Je dois vous l’avouer, une des plus belles répliques que j’ai entendues dans un film est extraite d’un film porno. C’est au début, je ne me souviens plus du titre du film, hélas. Un type est en train d’honorer sa secrétaire sur la table du bureau. Le téléphone sonne, et entre un domestique, un maître d’hôtel d’un âge canonique qui dit : « Monsieur le marquis, on vous demande au téléphone ». « Très bien », répond le marquis, « j’y vais, occupez-vous d’Ingrid ». Il va téléphoner. Il raccroche et il revient. À son retour, il voit qu’effectivement le maître d’hôtel est en train de s’occuper d’Ingrid. Il reste là quelques instants, puis le maître d’hôtel se retire et dit : « Monsieur le marquis peut y aller, elle est à bonne température ». Cela me paraît une réplique absolument admirable ! (Rires)

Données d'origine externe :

(* ===== verification/MemoryStore.v ===== *)
(** * The in-memory state adapter

    [bootstrap/adapters/persistence/memory.py], operation by operation.
    [_sessions] is a list in issue order, [_controllers] and [_operations] are
    dictionaries in insertion order, [_session_controller_ids] is a map that
    is only ever read by key. *)

From S2P Require Import Prelude Domain StateStore.

Record MemoryStore := mkMemory {
  m_opened : bool;
  m_state : option BootstrapState;
  m_sessions : list (CommissioningSessionMetadata * string);
  m_session_controller_ids : gmap string string;
  m_controllers : list ((Z * string) * ControllerGrant);
  m_operations : list (string * BootstrapOperation) }.

Definition mem_init : MemoryStore := mkMemory false None [] ∅ [] [].

Definition set_opened (b : bool) (s : MemoryStore) :=
  mkMemory b s.(m_state) s.(m_sessions) s.(m_session_controller_ids) s.(m_controllers)
    s.(m_operations).
Definition set_state (x : option BootstrapState) (s : MemoryStore) :=
  mkMemory s.(m_opened) x s.(m_sessions) s.(m_session_controller_ids) s.(m_controllers)
    s.(m_operations).
Definition set_sessions (x : list (CommissioningSessionMetadata * string)) (s : MemoryStore) :=
  mkMemory s.(m_opened) s.(m_state) x s.(m_session_controller_ids) s.(m_controllers)
    s.(m_operations).
Definition set_session_controller_ids (x : gmap string string) (s : MemoryStore) :=
  mkMemory s.(m_opened) s.(m_state) s.(m_sessions) x s.(m_controllers) s.(m_operations).
Definition set_controllers (x : list ((Z * string) * ControllerGrant)) (s : MemoryStore) :=
  mkMemory s.(m_opened) s.(m_state) s.(m_sessions) s.(m_session_controller_ids) x
    s.(m_operations).
Definition set_operations (x : list (string * BootstrapOperation)) (s : MemoryStore) :=
  mkMemory s.(m_opened) s.(m_state) s.(m_sessions) s.(m_session_controller_ids)
    s.(m_controllers) x.

Definition unavailable : exn := BootstrapStateConflict "commissioning session is unavailable".

Definition mem_require_open : M MemoryStore unit := λ s,
  if s.(m_opened) then (Ok tt, s)
  else (Raise (RuntimeError "in-memory bootstrap state store is not open"), s).

Definition mem_open : M MemoryStore unit := modify (set_opened true).

Definition mem_initialize (now : string) : M MemoryStore unit :=
  mem_require_open ;;
  st ← gets m_state;
  match st with
  | None => modify (set_state (Some (mkBootstrapState 0 UNCLAIMED UNCONFIGURED now)))
  | Some _ => mret tt
  end.

Definition mem_get_state : M MemoryStore BootstrapState :=
  mem_require_open ;;
  st ← gets m_state;
  match st with
  | None => raise (RuntimeError "in-memory bootstrap state store is not initialized")
  | Some st => mret st
  end.

(** The comprehension that [issue_commissioning_session] and [reset_authority]
    both apply to every row. *)
Definition revoke_unspent (t : string) (l : list (CommissioningSessionMetadata * string)) :=
  (λ '(m, h), (if unspent m then session_set_revoked t m else m, h)) <$> l.

Definition mem_issue_commissioning_session (sid hash created : string)
    (expires : option string) : M MemoryStore unit :=
  mem_require_open ;;
  ss ← gets m_sessions;
  modify (set_sessions (revoke_unspent created ss ++ [(new_session sid created expires, hash)])).

Definition mem_latest_commissioning_session
    : M MemoryStore (option CommissioningSessionMetadata) :=
  mem_require_open ;;
  ss ← gets m_sessions;
  mret (fst <$> last ss).

(** The [for] loop: [Some] of the matching open session with the right hash,
    and the list with the attempt counted otherwise. *)
Fixpoint authorize_loop (sid hash now : string)
    (l : list (CommissioningSessionMetadata * string))
    : option CommissioningSessionMetadata * list (CommissioningSessionMetadata * string) :=
  match l with
  | [] => (None, [])
  | (m, h) :: l' =>
      if negb (bool_decide (m.(session_id) = sid)) then
        let '(r, l'') := authorize_loop sid hash now l' in (r, (m, h) :: l'')
      else if negb (is_open m now) then (None, (m, h) :: l')
      else if bool_decide (h = hash) then (Some m, (m, h) :: l')
      else (None, (session_set_failed (m.(failed_attempts) + 1) m, h) :: l')
  end.

Definition mem_authorize_commissioning_session (sid hash now : string)
    : M MemoryStore CommissioningSessionMetadata :=
  mem_require_open ;;
  ss ← gets m_sessions;
  let '(r, ss') := authorize_loop sid hash now ss in
  modify (set_sessions ss') ;;
  match r with Some m => mret m | None => raise unavailable end.

Definition mem_get_controller (cid : string) : M MemoryStore (option ControllerGrant) :=
  mem_require_open ;;
  st ← mem_get_state;
  cs ← gets m_controllers;
  mret (dict_get (st.(reset_epoch), cid) cs).

Definition consume_row (sid now : string) (p : CommissioningSessionMetadata * string) :=
  (if bool_decide (p.1.(session_id) = sid) then session_set_consumed now p.1 else p.1, p.2).

Definition mem_consume_session (sid cid now : string) : M MemoryStore unit :=
  ids ← gets m_session_controller_ids;
  modify (set_session_controller_ids (<[sid := cid]> ids)) ;;
  ss ← gets m_sessions;
  modify (set_sessions (consume_row sid now <$> ss)).

Definition mem_grant_in_epoch (grant : ControllerGrant) (epoch : Z)
    : M MemoryStore (option ControllerGrant) :=
  cs ← gets m_controllers;
  let held :=
    match dict_get (epoch, grant.(controller_id)) cs with
    | Some g => Some g
    | None =>
        snd <$> next_or_none (λ '((e, _), c), bool_decide (e = epoch) &&
          bool_decide (c.(public_key_fingerprint) = grant.(public_key_fingerprint))) cs
    end in
  match held with
  | None => mret None
  | Some g =>
      if negb (bool_decide (g.(public_key) = grant.(public_key))) then
        raise (BootstrapStateConflict "another Controller already holds this identity on this Host")
      else mret (if bool_decide (g.(g_revoked_at) = None) then Some g else None)
  end.

(** The retry of a claim whose reply was lost. *)
Definition claim_replay_ok (sid hash claimed : string) (grant existing : ControllerGrant)
    (ss : list (CommissioningSessionMetadata * string)) : bool :=
  bool_decide (claimed = grant.(controller_id)) &&
  bool_decide (existing.(public_key) = grant.(public_key)) &&
  bool_decide (existing.(g_revoked_at) = None) &&
  existsb (λ '(m, h), bool_decide (m.(session_id) = sid) && bool_decide (h = hash) &&
    match m.(s_consumed_at) with
    | Some c => str_leb existing.(g_created_at) c
    | None => false
    end) ss.
Definition operation_from_row (r : operation_row) : result BootstrapOperation :=
  match BootstrapOperationType_of r.(or_operation_type), BootstrapOperationState_of r.(or_state) with
  | Some t, Some st => Ok (mkOperation r.(or_operation_id) t st r.(or_target) r.(or_reset_epoch)
      r.(or_created_at) r.(or_updated_at) r.(or_error_code))
  | _, _ => Raise (SQLiteBootstrapStoreError "bootstrap operation contains an unknown enum")
  end.

(** The VALUES tuples of the INSERT statements. *)
Definition row_of_grant (g : ControllerGrant) : grant_row :=
  mkGrantRow g.(controller_id) g.(public_key) g.(public_key_fingerprint) (ControllerRole_value g.(role))
    g.(display_name) g.(platform) g.(g_reset_epoch) g.(g_created_at) g.(g_revoked_at).
Definition row_of_operation (o : BootstrapOperation) : operation_row :=
  mkOperationRow o.(operation_id) (BootstrapOperationType_value o.(operation_type))
    (BootstrapOperationState_value o.(o_state)) o.(target) o.(o_reset_epoch) o.(o_created_at)
    o.(o_updated_at) o.(error_code).
Definition new_session_row (sid hash created : string) (expires : option string) : session_row :=
  mkSessionRow sid hash created expires None None None 0.

(** The SET clauses of the UPDATE statements. *)
Definition srow_set_revoked (t : string) (r : session_row) :=
  mkSessionRow r.(sr_session_id) r.(sr_secret_hash) r.(sr_created_at) r.(sr_expires_at)
    r.(sr_consumed_at) (Some t) r.(sr_claimed_controller_id) r.(sr_failed_attempts).
Definition srow_add_failed (r : session_row) :=
  mkSessionRow r.(sr_session_id) r.(sr_secret_hash) r.(sr_created_at) r.(sr_expires_at)
    r.(sr_consumed_at) r.(sr_revoked_at) r.(sr_claimed_controller_id) (r.(sr_failed_attempts) + 1).
Definition srow_set_consumed (t cid : string) (r : session_row) :=
  mkSessionRow r.(sr_session_id) r.(sr_secret_hash) r.(sr_created_at) r.(sr_expires_at)
    (Some t) r.(sr_revoked_at) (Some cid) r.(sr_failed_attempts).
Definition grow_set_revoked (t : string) (r : grant_row) :=
  mkGrantRow r.(gr_controller_id) r.(gr_public_key) r.(gr_public_key_fingerprint) r.(gr_role)
    r.(gr_display_name) r.(gr_platform) r.(gr_reset_epoch) r.(gr_created_at) (Some t).
Definition orow_set (st t : string) (err : option string) (r : operation_row) :=
  mkOperationRow r.(or_operation_id) r.(or_operation_type) st r.(or_target) r.(or_reset_epoch)
    r.(or_created_at) t err.
Definition strow_set_network (n t : string) (r : state_row) :=
  mkStateRow r.(st_reset_epoch) r.(st_claim_state) n t.
Definition strow_set_claim (c t : string) (r : state_row) :=
  mkStateRow r.(st_reset_epoch) c r.(st_network_state) t.

(** [WHERE consumed_at IS NULL AND revoked_at IS NULL] *)
Definition srow_unspent (r : session_row) : bool :=
  bool_decide (r.(sr_consumed_at) = None) && bool_decide (r.(sr_revoked_at) = None).

(** [WHERE state IN (?, ?, ?, ?)] *)
Definition orow_active (r : operation_row) : bool :=
  bool_decide (r.(or_state) ∈ BootstrapOperationState_value <$>
    [PENDING; RUNNING; WAITING_CONFIRMATION; COMPENSATING]).

(** ** Operations *)

Definition sql_open : M SqliteStore unit := λ s,
  (Ok tt, mkSqlite true s.(sq_committed) s.(sq_committed)).

Definition create_at_current_schema (now : string) : db :=
  mkDb CurrentSchema
    (Some (mkStateRow 0 (ClaimState_value UNCLAIMED) (NetworkState_value UNCONFIGURED) now)) [] [] [].

Definition sql_initialize (now : string) : M SqliteStore unit :=
  version ← sql_query user_version;
  match version with
  | NewerSchema v => raise (SQLiteBootstrapStoreError "unsupported bootstrap schema version")
  | FreshFile =>
      sql_update (λ _, create_at_current_schema now) ;;
      sql_commit
  | CurrentSchema => sql_commit
  end.

Definition sql_get_state : M SqliteStore BootstrapState :=
  row ← sql_query t_state;
  match row with
  | None => raise (SQLiteBootstrapStoreError "bootstrap state singleton is missing")
  | Some r => lift (state_from_row r)
  end.

(** [INSERT INTO commissioning_sessions], PRIMARY KEY session_id. *)
Definition insert_session (r : session_row) (d : db) : result db :=
  if existsb (λ x, bool_decide (x.(sr_session_id) = r.(sr_session_id))) d.(t_sessions)
  then Raise (IntegrityError "UNIQUE constraint failed: commissioning_sessions.session_id")
  else Ok (set_t_sessions (d.(t_sessions) ++ [r]) d).

Definition revoke_unspent_rows (t : string) (d : db) : db :=
  set_t_sessions (update_where srow_unspent (srow_set_revoked t) d.(t_sessions)) d.

Definition sql_issue_commissioning_session (sid hash created : string) (expires : option string)
    : M SqliteStore unit :=
  with_connection (
    sql_update (revoke_unspent_rows created) ;;
    sql_execute (insert_session (new_session_row sid hash created expires))).

(** [ORDER BY created_at DESC, session_id DESC] *)
Definition session_desc (a b : session_row) : bool :=
  if bool_decide (a.(sr_created_at) = b.(sr_created_at))
  then str_leb b.(sr_session_id) a.(sr_session_id)
  else str_leb b.(sr_created_at) a.(sr_created_at).

Definition sql_latest_commissioning_session
    : M SqliteStore (option CommissioningSessionMetadata) :=
  rows ← sql_query (λ d, sort_by session_desc d.(t_sessions));
  mret (session_of <$> head rows).

Definition select_session (sid : string) (d : db) : option session_row :=
  next_or_none (λ r, bool_decide (r.(sr_session_id) = sid)) d.(t_sessions).

Definition sql_authorize_commissioning_session (sid hash now : string)
    : M SqliteStore CommissioningSessionMetadata :=
  row ← sql_query (select_session sid);
  match row with
  | None => raise unavailable
  | Some r =>
      if negb (is_open (session_of r) now) then raise unavailable
      else if negb (bool_decide (r.(sr_secret_hash) = hash)) then
        with_connection (sql_update (λ d, set_t_sessions
          (update_where (λ x, bool_decide (x.(sr_session_id) = sid)) srow_add_failed d.(t_sessions)) d)) ;;
        raise unavailable
      else mret (session_of r)
  end.

Definition sql_get_controller (cid : string) : M SqliteStore (option ControllerGrant) :=
  st ← sql_get_state;
  row ← sql_query (λ d, next_or_none (λ r, bool_decide (r.(gr_controller_id) = cid) &&
    (r.(gr_reset_epoch) =? st.(reset_epoch))%Z) d.(t_grants));
  match row with
  | None => mret None
  | Some r => g ← lift (controller_from_row r); mret (Some g)
  end.

(** [fetchone] of the [OR] query; the first match in table order. *)
Definition sql_grant_in_epoch (grant : ControllerGrant) (epoch : Z)
    : M SqliteStore (option ControllerGrant) :=
  row ← sql_query (λ d, next_or_none (λ r, (r.(gr_reset_epoch) =? epoch)%Z &&
    (bool_decide (r.(gr_controller_id) = grant.(controller_id)) ||
     bool_decide (r.(gr_public_key_fingerprint) = grant.(public_key_fingerprint)))) d.(t_grants));
  match row with
  | None => mret None
  | Some r =>
      held ← lift (controller_from_row r);
      guard_py (negb (bool_decide (held.(public_key) = grant.(public_key))))
        (BootstrapStateConflict "another Controller already holds this identity on this Host") ;;
      mret (if bool_decide (held.(g_revoked_at) = None) then Some held else None)
  end.

(** [INSERT ... ON CONFLICT(controller_id, reset_epoch) DO UPDATE]: the
    conflict target is tried first, then UNIQUE (fingerprint, reset_epoch). *)
Definition upsert_grant (g : ControllerGrant) (d : db) : result db :=
  let same_key (r : grant_row) := bool_decide (r.(gr_controller_id) = g.(controller_id)) &&
    (r.(gr_reset_epoch) =? g.(g_reset_epoch))%Z in
  let same_fp (r : grant_row) :=
    bool_decide (r.(gr_public_key_fingerprint) = g.(public_key_fingerprint)) &&
    (r.(gr_reset_epoch) =? g.(g_reset_epoch))%Z in
  if existsb same_key d.(t_grants) then
    Ok (set_t_grants (update_where same_key (λ r,
      mkGrantRow r.(gr_controller_id) r.(gr_public_key) r.(gr_public_key_fingerprint) r.(gr_role)
        g.(display_name) g.(platform) r.(gr_reset_epoch) g.(g_created_at) None) d.(t_grants)) d)
  else if existsb same_fp d.(t_grants) then
    Raise (IntegrityError "UNIQUE constraint failed: controller_grants.public_key_fingerprint, controller_grants.reset_epoch")
  else Ok (set_t_grants (d.(t_grants) ++ [row_of_grant g]) d).

Definition consume_session_row (now cid sid : string) (d : db) : db :=
  set_t_sessions (update_where (λ x, bool_decide (x.(sr_session_id) = sid))
    (srow_set_consumed now cid) d.(t_sessions)) d.

Definition sql_claim_controller (sid hash : string) (grant : ControllerGrant) (now : string)
    : M SqliteStore ControllerGrant :=
  with_connection (
    session ← sql_query (select_session sid);
    match r ← session; c ← r.(sr_consumed_at); Some (r, c) with
    | Some (r, consumed) =>
        if bool_decide (r.(sr_claimed_controller_id) = Some grant.(controller_id)) then
          existing ← sql_get_controller grant.(controller_id);
          match existing with
          | Some g =>
              if bool_decide (g.(public_key) = grant.(public_key)) &&
                 bool_decide (g.(g_revoked_at) = None) && bool_decide (r.(sr_secret_hash) = hash) &&
                 str_leb g.(g_created_at) consumed
              then mret g else raise unavailable
          | None => raise unavailable
          end
        else raise unavailable
    | None =>
        sql_authorize_commissioning_session sid hash now ;;
        st ← sql_get_state;
        guard_py (negb (grant.(g_reset_epoch) =? st.(reset_epoch))%Z)
          (BootstrapStateConflict "controller reset epoch does not match host") ;;
        held ← sql_grant_in_epoch grant st.(reset_epoch);
        match held with
        | Some g => sql_update (consume_session_row now g.(controller_id) sid) ;; mret g
        | None =>
            sql_execute (upsert_grant grant) ;;
            sql_update (consume_session_row now grant.(controller_id) sid) ;;
            sql_update (λ d, set_t_state
              (strow_set_claim (ClaimState_value CLAIMED) now <$> d.(t_state)) d) ;;
            mret grant
        end
    end).

(** [ORDER BY created_at, controller_id] *)
Definition grant_row_le (a b : grant_row) : bool :=
  if bool_decide (a.(gr_created_at) = b.(gr_created_at))
  then str_leb a.(gr_controller_id) b.(gr_controller_id)
  else str_leb a.(gr_created_at) b.(gr_created_at).

Fixpoint decode_grants (l : list grant_row) : result (list ControllerGrant) :=
  match l with
  | [] => Ok []
  | r :: l' => g ← controller_from_row r; gs ← decode_grants l'; Ok (g :: gs)
  end.

Definition sql_list_controllers : M SqliteStore (list ControllerGrant) :=
  rows ← sql_query (λ d, sort_by grant_row_le d.(t_grants));
  lift (decode_grants rows).

Definition sql_revoke_controller (cid now : string) : M SqliteStore ControllerGrant :=
  with_connection (
    st ← sql_get_state;
    all ← sql_list_controllers;
    let active := List.filter (grant_active st.(reset_epoch)) all in
    match next_or_none (λ g, bool_decide (g.(controller_id) = cid)) active with
    | None => raise (BootstrapStateConflict "controller is not authorized for this Host")
    | Some _ =>
        guard_py (length active =? 1)%nat
          (BootstrapStateConflict "the last Controller cannot be revoked; use controller-reset") ;;
        sql_update (λ d, set_t_grants (update_where (λ r, bool_decide (r.(gr_controller_id) = cid) &&
          (r.(gr_reset_epoch) =? st.(reset_epoch))%Z) (grow_set_revoked now) d.(t_grants)) d)
    end) ;;
  result ← sql_get_controller cid;
  match result with
  | None => raise (SQLiteBootstrapStoreError "revoked controller grant disappeared")
  | Some g => mret g
  end.

Definition sql_get_operation (oid : string) : M SqliteStore (option BootstrapOperation) :=
  row ← sql_query (λ d, next_or_none (λ r, bool_decide (r.(or_operation_id) = oid)) d.(t_operations));
  match row with
  | None => mret None
  | Some r => o ← lift (operation_from_row r); mret (Some o)
  end.

(** [INSERT INTO bootstrap_operations], PRIMARY KEY operation_id. *)
Definition insert_operation (o : BootstrapOperation) (d : db) : result db :=
  if existsb (λ x, bool_decide (x.(or_operation_id) = o.(operation_id))) d.(t_operations)
  then Raise (IntegrityError "UNIQUE constraint failed: bootstrap_operations.operation_id")
  else Ok (set_t_operations (d.(t_operations) ++ [row_of_operation o]) d).
Lemma replay_row sid hash created r c l :
  NoDup (sr_session_id <$> l) → next_or_none (by_id sid) l = Some r → r.(sr_consumed_at) = Some c →
  existsb (λ '(m, h), bool_decide (session_id m = sid) && bool_decide (h = hash) &&
    match s_consumed_at m with Some c => str_leb created c | None => false end) (session_pair <$> l)
  = bool_decide (sr_secret_hash r = hash) && str_leb created c.
Proof.
  intros Hnd. induction l as [|x l IH]; [done|]. rewrite fmap_cons in Hnd.
  apply NoDup_cons in Hnd as [Hni Hnd]. unfold next_or_none. cbn [List.filter]. unfold by_id at 1.
  rewrite fmap_cons. cbn [existsb session_pair session_of session_id s_consumed_at].
  destruct (decide (sr_session_id x = sid)) as [Hx|Hx].
  - rewrite !(bool_decide_eq_true_2 (sr_session_id x = sid)) by done. cbn [head].
    intros [= ->] ->. cbn [andb]. replace (existsb _ _) with false; [by rewrite orb_false_r|].
    symmetry. apply existsb_elem_false. intros y (z & -> & Hz)%list_elem_of_fmap.
    cbn [session_pair session_of session_id]. rewrite bool_decide_eq_false_2; [done|].
    intros Hz'. apply Hni. rewrite Hx, <- Hz'. apply list_elem_of_fmap. eauto.
  - rewrite !(bool_decide_eq_false_2 (sr_session_id x = sid)) by done. intros Hn Hc. by apply IH.
Qed.

(** A claim retried on a consumed session. *)
Lemma agree_claim_replay sid hash g now m d st r c :
  db_sim m d → ready m st → select_session sid d = Some r → r.(sr_consumed_at) = Some c →
  agree (mem_claim_controller sid hash g now) (sql_claim_controller sid hash g now) m (mkSqlite true d d).
Proof.
  intros Hd Hr Es Ec. pose proof (sim_intro m d (proj1 Hr) Hd) as Hsame.
  assert (is_Some (sr_claimed_controller_id r)) as [claimed Hcl].
  { pose proof (sim_consumed _ _ Hd) as Hf. rewrite Forall_forall in Hf. apply (Hf r).
    - rewrite select_session_by_id in Es. by apply next_or_none_Some in Es as [? _].
    - by rewrite Ec. }
  unfold agree. rewrite (mem_claim_run _ _ _ _ _ _ Hr), (sim_claimed _ _ Hd sid), Es. simpl. rewrite Hcl.
  unfold sql_claim_controller. set (body := sql_query _ ≫= _).
  set (answer := match dict_get (reset_epoch st, claimed) (m_controllers m) with
    | Some g' => if claim_replay_ok sid hash claimed g g' (m_sessions m) then Ok g' else Raise unavailable
    | None => Raise unavailable end).
  assert (body (mkSqlite true d d) = (answer, mkSqlite true d d)) as Hb.
  { unfold body, answer. rewrite (bind_ok _ _ _ _ _ (sql_query_run _ _ _)), Es. simpl. rewrite Ec. simpl.
    rewrite Hcl. unfold claim_replay_ok. rewrite (sim_sessions _ _ Hd).
    destruct (decide (claimed = controller_id g)) as [->|Hne].
    - rewrite (bool_decide_eq_true_2 (Some _ = Some _)) by done.
      rewrite (bind_ok _ _ _ _ _ (sql_get_controller_run _ _ _ _ _ Hd (proj2 Hr))).
      destruct (dict_get _ _) as [g'|]; [|done].
      rewrite (replay_row sid hash (g_created_at g') r c) by (done || apply (sim_session_ids _ _ Hd)).
      rewrite (bool_decide_eq_true_2 (controller_id g = controller_id g)) by done. cbn [andb].
      rewrite andb_assoc. by destruct (_ && _).
    - rewrite bool_decide_eq_false_2 by congruence.
      rewrite (bool_decide_eq_false_2 (claimed = _)) by done. simpl. by destruct (dict_get _ _). }
  destruct answer as [g'|e].
  - by rewrite (with_connection_ok _ _ _ _ _ Hb).
  - by rewrite (with_connection_raise _ _ _ _ _ Hb).
Qed.

(** What the body of [claim_controller] does once the code was accepted. *)
Definition sql_claim_accepted (sid : string) (grant : ControllerGrant) (now : string)
    : M SqliteStore ControllerGrant :=
  st ← sql_get_state;
  guard_py (negb (grant.(g_reset_epoch) =? st.(reset_epoch))%Z)
    (BootstrapStateConflict "controller reset epoch does not match host") ;;
  held ← sql_grant_in_epoch grant st.(reset_epoch);
  match held with
  | Some g => sql_update (consume_session_row now g.(controller_id) sid) ;; mret g
  | None =>
      sql_execute (upsert_grant grant) ;;
      sql_update (consume_session_row now grant.(controller_id) sid) ;;
      sql_update (λ d, set_t_state
        (strow_set_claim (ClaimState_value CLAIMED) now <$> d.(t_state)) d) ;;
      mret grant
  end.

Lemma db_sim_claimed_state m d st now :
  db_sim m d → m.(m_state) = Some st →
  db_sim (set_state (Some (state_set_claim CLAIMED now st)) m)
    (set_t_state (strow_set_claim (ClaimState_value CLAIMED) now <$> d.(t_state)) d).
Proof.
  intros H Hst. pose proof (sim_state _ _ H) as Hs. rewrite Hst in Hs. destruct H.
  constructor; simpl; try done. by rewrite Hs.
Qed.

(** A new Grant written on both sides when nothing conflicts. *)
Lemma mem_grant_in_epoch_none g epoch m m' :
  mem_grant_in_epoch g epoch m = (Ok None, m') →
  ∀ g0, dict_get (epoch, g.(controller_id)) m.(m_controllers) = Some g0 → g0.(public_key) = g.(public_key).
Proof.
  unfold mem_grant_in_epoch. rewrite bind_gets. cbv zeta. intros H g0 E. rewrite E in H.
  case_bool_decide; [done|]. simpl in H. done.
Qed.

Lemma claim_accepted_agree sid g now m d st :
  db_sim m d → ready m st → derived_grant g → g.(g_revoked_at) = None →
  sid ∈ sr_session_id <$> d.(t_sessions) →
  ∃ d', sql_claim_accepted sid g now (mkSqlite true d d) = ((claim_fresh sid g now st m).1, mkSqlite true d d') ∧
    (∀ g', (claim_fresh sid g now st m).1 = Ok g' → db_sim (claim_fresh sid g now st m).2 d') ∧
    (∀ e, (claim_fresh sid g now st m).1 = Raise e → (claim_fresh sid g now st m).2 = m).
Proof.
  intros Hd Hr Hg Hrev Hsid. unfold sql_claim_accepted, claim_fresh.
  rewrite (bind_ok _ _ _ _ _ (sql_get_state_run _ _ _ _ Hd (proj2 Hr))), bind_guard.
  destruct (negb _) eqn:Hep; [by eexists|]. apply negb_false_iff, Z.eqb_eq in Hep.
  pose proof (grant_in_epoch_agree m d d g (reset_epoch st) Hd Hg) as Hga.
  pose proof (mem_grant_in_epoch_pure g (reset_epoch st) m) as Hpure.
  destruct (mem_grant_in_epoch g (reset_epoch st) m) as [[[h|]|e] m'] eqn:Em; simpl in Hpure, Hga; subst m';
    cbn [fst snd].
  - rewrite (bind_ok _ _ _ _ _ Hga), (bind_ok _ _ _ _ _ (sql_update_run _ _ _)). eexists.
    split; [done|]. split; [|done]. intros _ _.
    destruct (db_sim_consume m d sid (controller_id h) now Hd) as [|]; done.
  - rewrite (bind_ok _ _ _ _ _ Hga). assert (grant_key g = (reset_epoch st, controller_id g)) as Hk.
    { unfold grant_key. by rewrite Hep. }
    pose proof (mem_grant_in_epoch_none _ _ _ _ Em) as Hpk. rewrite <- Hk in Hpk |- *.
    rewrite (bind_ok _ _ _ _ _ (sql_execute_run _ _ _ _ (upsert_grant_agree m d g Hd Hg Hrev Hpk))).
    rewrite (bind_ok _ _ _ _ _ (sql_update_run _ _ _)), (bind_ok _ _ _ _ _ (sql_update_run _ _ _)).
    eexists. split; [done|]. split; [|done]. intros _ _.
    pose proof (db_sim_grants m d g Hd Hg) as H1.
    destruct (db_sim_consume _ _ sid (controller_id g) now H1) as [H2|]; [|done].
    rewrite mem_consume_run in H2 |- *.
    pose proof (db_sim_claimed_state _ _ st now H2 (proj2 Hr)) as H3.
    destruct m, Hr as [Ho Hs]. simpl in *. subst. exact H3.
  - rewrite (bind_raise _ _ _ _ _ Hga). by eexists.
Qed.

Vous avez fait le récit d’une interview étonnante, celle d’Alfred Hitchcock, que vous aviez enregistrée à Saint-Maurice dans les studios avec Truffaut. Vous racontez avoir descendu des marches de ce que vous croyiez à l’époque être un escalier. C’était la margelle d’une piscine, et vous tombez dans de l’eau glacée. Et la suite (là où je veux en venir), votre version dit : « Truffaut s’est mis à hurler dans l’eau et les gens sont venus pour nous secourir ». Sauf que la version de Truffaut prétend que c’est vous Claude Chabrol qui avez hurlé. Qui a hurlé ? Qui a menti à la presse ?
C’est François. C’est très simple et très bête, je suis désolé de le dire, il n’est pas là pour se défendre. François ne savait pas nager, et j’étais champion universitaire de natation. Vous choisissez…
Ce n’est pas vous qui alliez avoir peur de l’eau.
Ce n’est pas moi qui vais avoir peur de l’eau, même glacée. Alors que François vraiment a eu la trouille. Puis c’est lui qui tenait le magnétophone en plus, il avait peur de…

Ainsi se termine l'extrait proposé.